More Articulation work at CQA

I am posting images of the Articulation exhibition at CQA on 2 different blogs - mine and Articulation's.
Left - Ingrid's "Night" is an abstract response to the city she has lived in for many years. There are lots of layers here: screen printing, applique, mark making by hand.
Middle - Gloria's work started as a black piece of cloth that she discharged, cut up and reassembled. The black boarder is lost on the black curtain.
Right - My work. While I was researching the Tyndall stone quarried just outside Winnipeg, I found a reference to it also being known as 'Tapestry Stone', which just begged me to make a stone block in a tapestry technique.

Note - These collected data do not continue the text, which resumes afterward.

(** * weather_cli.py: a shallow embedding and its verified properties

    The program is one Python script: a lookup against the OpenWeather API
    ([get_weather]), four prompt-driven flows over an in-memory list of at
    most three favourite cities, and a menu loop.

    Python values are dynamically typed, so the data decoded from the API
    response is embedded as a tree of [pyval]; every subscript, method call
    and truth test follows what the interpreter does on each shape of value,
    including the exception it raises.  Effects (environment, network,
    console, the favourites list object) are threaded through a state and
    exception monad [M]. *)

From Stdlib Require Import ZArith List String Ascii Bool Lia PrimFloat.
Import ListNotations.

Open Scope string_scope.
Open Scope Z_scope.

Set Warnings "-register-all".

(** ** Python values *)

(** What [resp.json()] can return, which is also what ends up in the
    simplified record and in the favourites list.  A [dict] keeps its items
    in order; the keys of a decoded JSON object are always [str]. *)
Inductive pyval : Type :=
| VNone
| VBool (b : bool)
| VInt (z : Z)
| VFloat (f : float)
| VStr (s : string)
| VList (l : list pyval)
| VDict (d : list (string * pyval)).

Fixpoint dict_lookup (k : string) (d : list (string * pyval)) : option pyval :=
  match d with
  | [] => None
  | (k', v) :: rest => if (k' =? k)%string then Some v else dict_lookup k rest
  end.

(** [bool(v)]: the truth value Python gives to [v] in [if v] / [v or x]. *)
Definition truthy (v : pyval) : bool :=
  match v with
  | VNone => false
  | VBool b => b
  | VInt z => negb (z =? 0)
  | VFloat f => negb (PrimFloat.eqb f 0%float)
  | VStr s => negb (s =? "")%string
  | VList l => match l with [] => false | _ => true end
  | VDict d => match d with [] => false | _ => true end
  end.

(** Tests that a value is the given [str]. *)
Definition is_str (s : string) (v : pyval) : bool :=
  match v with
  | VStr s' => (s' =? s)%string
  | _ => false
  end.

(** ** Exceptions *)

(** The exceptions of the interpreter and of [requests] that the script can
    meet. *)
Inductive py_exn : Type :=
| KeyError (key : pyval)
| TypeError
| AttributeError
| IndexError
| ValueError
| EOFError
| RequestException (cause : string)
| JSONDecodeError.

(** [WeatherError] carries a message; there is one constructor per [raise]
    site of the script, holding the values its f-string interpolates. *)
Inductive weather_error : Type :=
| ApiKeyNotFound
    (* "API key not found. Please set the ... environment variable." *)
| NetworkError (cause : string)
    (* "Network error while contacting OpenWeather: {e}" *)
| CityNotFound (city : pyval)
    (* "City '{city}' not found." *)
| ApiStatus (status : Z) (body : string)
    (* "OpenWeather API returned status {resp.status_code}: {resp.text}" *)
| UnexpectedFormat (cause : py_exn).
    (* "Unexpected API response format: {e}" *)

Inductive exn : Type :=
| Builtin (e : py_exn)
| WeatherError (e : weather_error).
(** X14.  [method_missing] hands [execute] each of its five options at the
    value the call gave it and otherwise at its default ([istream=None],
    [with_keep_cwd=False], [with_extended_output=False],
    [with_exceptions=True], [with_raw_output=False]).  A keyword that is an
    option of [execute] never becomes a flag: a call with the same
    keywords less the option, in whatever order its dictionary iterates
    them, has the same flags up to their order; and every flag comes from
    a keyword that is not an option. *)
Theorem method_missing_options (w : World) (trace : Py.value)
        (method : string) (args : list Py.value) (kwargs : dict) :
  method_missing w trace method args kwargs
  = execute w trace
      (["git"; dashify method] ++ transform_kwargs (cli_kwargs kwargs)
       ++ map Py.str args)%list
      (option_value kwargs "istream" Py.VNone)
      (option_value kwargs "with_keep_cwd" (Py.VBool false))
      (option_value kwargs "with_extended_output" (Py.VBool false))
      (option_value kwargs "with_exceptions" (Py.VBool true))
      (option_value kwargs "with_raw_output" (Py.VBool false))
  /\ (forall before after name v kwargs',
        kwargs = (before ++ (name, v) :: after)%list ->
        In name execute_kwargs ->
        Permutation (before ++ after)%list kwargs' ->
        Permutation (transform_kwargs (cli_kwargs kwargs))
                    (transform_kwargs (cli_kwargs kwargs')))
  /\ (forall tok,
        In tok (transform_kwargs (cli_kwargs kwargs)) ->
        exists k v, In (k, v) kwargs /\ ~ In k execute_kwargs
                    /\ transform_kwargs [(k, v)] = [tok]).
Proof.
  split; [apply method_missing_eq|]. split.
  - intros before after name v kwargs' -> I P.
    apply transform_kwargs_permutation.
    transitivity (cli_kwargs (before ++ after)%list);
      [|now apply cli_kwargs_permutation].
    unfold cli_kwargs. rewrite !filter_app. cbn [filter fst].
    assert (existsb (String.eqb name) execute_kwargs = true) as ->;
      [|reflexivity].
    apply existsb_exists. exists name. split; [exact I | apply String.eqb_refl].
  - induction kwargs as [|[k v] kwargs IH]; intros tok; [intros []|].
    unfold cli_kwargs in *. cbn [filter fst].
    destruct (existsb (String.eqb k) execute_kwargs) eqn:X; cbn [negb].
    + intros H. destruct (IH tok H) as (k' & v' & I & N & E).
      exists k', v'. split; [now right | now split].
    + rewrite transform_kwargs_cons. intros H. apply in_app_or in H.
      destruct H as [H|H].
      * exists k, v. split; [now left|]. split.
        -- intros I. assert (existsb (String.eqb k) execute_kwargs = true);
             [|congruence].
           apply existsb_exists. exists k. split; [exact I|apply String.eqb_refl].
        -- destruct (transform_kwargs_single k v) as [[_ E] | [_ (t & E & _)]];
             rewrite E in *; [destruct H|].
           destruct H as [<- | []]. reflexivity.
      * destruct (IH tok H) as (k' & v' & I & N & E).
        exists k', v'. split; [now right | now split].
Qed.

Lemma method_missing_options_witness :
  Permutation
    (transform_kwargs
       (cli_kwargs [("max_count", Py.VInt 10);
                    ("with_raw_output", Py.VBool true);
                    ("header", Py.VBool true)]))
    (transform_kwargs
       (cli_kwargs [("header", Py.VBool true); ("max_count", Py.VInt 10)])).
Proof.
  refine (proj1 (proj2
    (method_missing_options (one_repo no_env "/srv/repo" prints_abc)
       (Py.VBool false) "rev_list" [Py.VStr "master"]
       [("max_count", Py.VInt 10); ("with_raw_output", Py.VBool true);
        ("header", Py.VBool true)]))
    [("max_count", Py.VInt 10)] [("header", Py.VBool true)]
    "with_raw_output" (Py.VBool true)
    [("header", Py.VBool true); ("max_count", Py.VInt 10)] eq_refl _ _).
  - simpl. tauto.
  - apply perm_swap.
Defined.

(** ** Where the children run *)

(** X15.  After [refresh], a dispatched call that does not set
    [with_keep_cwd] starts its child in the work tree when the object is
    inside a repository and not bare, and in the control directory in
    every other case: for a bare repository, and outside a repository,
    where that directory is absent or empty and the call is made all the
    same. *)
Theorem children_run_in_the_repository (w w' : World) (trace : Py.value)
        (g g' : Git) (method : string) (args : list Py.value) (kwargs : dict)
        (printed : list event) :
  refresh w g = Some g' ->
  Py.truthy (option_value kwargs "with_keep_cwd" (Py.VBool false)) = false ->
  let s' := fst (method_missing w' trace method args kwargs
                                {| self := g'; log := printed |}) in
  child_dirs (log s')
  = (child_dirs printed
     ++ [if _is_in_repo g' && negb (_is_bare_repo g')
         then _work_tree g' else _git_dir g'])%list
  /\ (_is_in_repo g' = false -> Py.truthy_opt (_git_dir g') = false)
  /\ self s' = g'.
Proof.
  intros H K s'. subst s'.
  rewrite method_missing_child_dirs, method_missing_self.
  unfold child_cwd. rewrite K. cbn [self log].
  destruct (refresh_consistent w g g' H) as (_ & B & I & _).
  split; [|split; [now rewrite I | reflexivity]].
  do 2 f_equal.
  destruct (refresh_shape w g g' H) as (r & _ & S). rewrite S.
  destruct (Py.truthy_opt r && negb (_is_bare_repo g)) eqn:C; cbn.
  - apply andb_true_iff in C. destruct C as [_ C]. now rewrite C.
  - apply andb_false_iff in C. destruct C as [C|C]; rewrite C;
      [reflexivity | now rewrite andb_false_r].
Qed.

Here are 2 different responses to being in the rain forest.
On the left is Donna's work and I find her response as a prairie girl most interesting. With a life-long perspective of the flora being below her knees, she has emphasised the continual falling of leaves and debris from above as a unique aspect of the rain forest ecosystem.
The work on the right is Vickie's. Her perspective is as a more distant observer looking at the rain forest as details move in and out of focus. She has a more atmospheric response.

The work on the right is Leann's, another life-long prairie girl, and like Donna, she too responded to the mass of many greens and leaves falling from overhead.
The work on the left is Donna's from the Winnipeg body of work. She explored in a number of works the ethnic diversity of the immigrants to Canada as they came to claim their grid-surveyed plot of land.

While in the rain forest on Vancouver Island, Vickie looked down and in the decay of an old stump saw new life growing. She layered 9 fabrics and, using the reverse applique technique, she revealed the stump's growth rings and rotting core. She used stump work techniques to show the new sapling (nice pun there).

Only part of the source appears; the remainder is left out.